As COVID-19 was spiraling out of control earlier this year, New Rochelle resident Dr. Ernest Patti, a senior attending physician of emergency medicine at St. Barnabas Hospital in the Bronx, was called upon by MSNBC to report from the frontlines, and his words — sometimes emotional, often terrifying — struck such a chord that viewers from all over the country reached out to express their gratitude for the risks he was taking to care for others.
“People sent beautiful cards and letters, prayers, and well-wishes. I’d read everything after my shift and sit there crying, thinking that folks are really great and that the human spirit is really uplifting,” says Patti, who’s worked at the hospital for more than 25 years. Patti was flooded with envelopes addressed to him after each TV appearance. “Kids out west sent these beautiful construction-paper hearts with messages of love on them for me to hand out to my colleagues.”
Then one day, the gifts started coming in. It was a day he’ll never forget.

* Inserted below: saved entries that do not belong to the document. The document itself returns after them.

(** The loader passed a module of [size] bytes at [ms]; or none. *)
Record has_module `{Layout} (m : gmap Z Z) (mb ms size : Z) : Prop := HasModule {
  hm_info : readable m mb 28;
  hm_entry : readable m (word_at m (mb + mb_mods_addr)) 8;
  hm_flag : Z.land (word_at m (mb + mb_flags)) MULTIBOOT_INFO_MODS <> 0;
  hm_count : 0 < word_at m (mb + mb_mods_count);
  hm_start : word_at m (word_at m (mb + mb_mods_addr) + mod_start_off) = ms;
  hm_size : u32 (word_at m (word_at m (mb + mb_mods_addr) + mod_end_off) - ms) = size;
  hm_bytes : readable m ms (Z.min size 65536)
}.
Definition no_module `{Layout} (m : gmap Z Z) (mb : Z) : Prop :=
  readable m mb 28 /\
  (Z.land (word_at m (mb + mb_flags)) MULTIBOOT_INFO_MODS = 0 \/ word_at m (mb + mb_mods_count) = 0).

(** The address space of the process, the ring 0 stack and the way out. *)
Definition b_setup `{Layout} (m : gmap Z Z) (ms size : Z) (b : boot_state) : boot_state :=
  on_cpu (with_cr3 (VIRTUAL_TO_PHYSICAL user_page_directory_addr))
    (on_paging (fun p => with_user p (user_dir boot_pde) (fill code_pte 16 zero_table) stack_table
      (page_image m ms size <$> seqZ 0 16) zero_page) b).
Definition with_esp0 (esp0 : Z) (g : gdt_state) : gdt_state :=
  let t := tss g in
  GdtState (gdt g) (gdtr g) (TssEntry (prev_tss t) esp0 (tss_ss0 t) (tss_esp1 t) (tss_ss1 t) (tss_esp2 t) (tss_ss2 t)
    (tss_cr3 t) (tss_eip t) (tss_eflags t) (tss_eax t) (tss_ecx t) (tss_edx t) (tss_ebx t) (tss_esp t)
    (tss_ebp t) (tss_esi t) (tss_edi t) (tss_es t) (tss_cs t) (tss_ss t) (tss_ds t) (tss_fs t) (tss_gs t)
    (tss_ldt t) (tss_trap t) (tss_iomap_base t)).
Definition cpu_in_user (c : cpu_state) : cpu_state :=
  CpuState true (cpu_gdtr c) (cpu_tr c) (cpu_idtr c) (cpu_cr3 c) 0x1B 0x23.

Definition user_steps `{Layout} (m : gmap Z Z) (ms size : Z) : list (boot_state -> boot_state) :=
  [ colour FB_LIGHT_GREEN; say "[ OK ] GRUB module found! Configuring User Mode (Ring 3)...";
    b_setup m ms size; say "[ OK ] User Page Directory & Tables mapped with U/S = 1.";
    on_gdt (with_esp0 (u32 (kernel_stack_addr + 4096))); say "[ OK ] TSS Ring 0 stack pointer configured.";
    colour FB_LIGHT_CYAN; say "[ INFO ] Executing iret to drop CPU privilege into Ring 3...";
    b_send (str "[User Mode] Switching to Ring 3 via iret (CS=0x1B, SS=0x23, EIP=0x0)..." ++ [13; 10]);
    on_cpu cpu_in_user ].
Definition warn_steps : list (boot_state -> boot_state) :=
  [ colour FB_LIGHT_RED; say "[ WARN ] No Multiboot module found." ].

“I got a call from the guys in the mailroom, who said, ‘Doc, we’ve got all this stuff for you,’” Patti recalls. They delivered two hand trucks, and “one of them had a hose sticking out of it.” It was part of the sender’s CPAP machine, a breathing device that helps ease sleep disorders, and it came with a note: “I’ll give up a few nights of sleep if this can help your patients.”
Other gifts included slices of homemade pound cake from New Jersey, handmade masks from California, chocolates from all over, and N95 masks from construction workers and a Planned Parenthood facility in Ohio. “The PPE was so poignant, coming at a time when people were hoarding those things,” Patti says.
He received a big box from Hawaii, loaded with macadamia nuts, jewelry for the nurses, and “more stuff than you could shake a stick at,” he says. “The shipping alone was $40!”
Thousand-dollar checks showed up, which Patti gave to the hospital, and there was cash, too. “Someone sent $100, saying I looked like I needed a break; I also got a handful of singles with instructions to ‘have a beer on me.’”
Patti is so overwhelmed by the show of support, he’d like to have a beer with everyone who made the effort to connect — once social-distancing restrictions are a thing of the past, of course.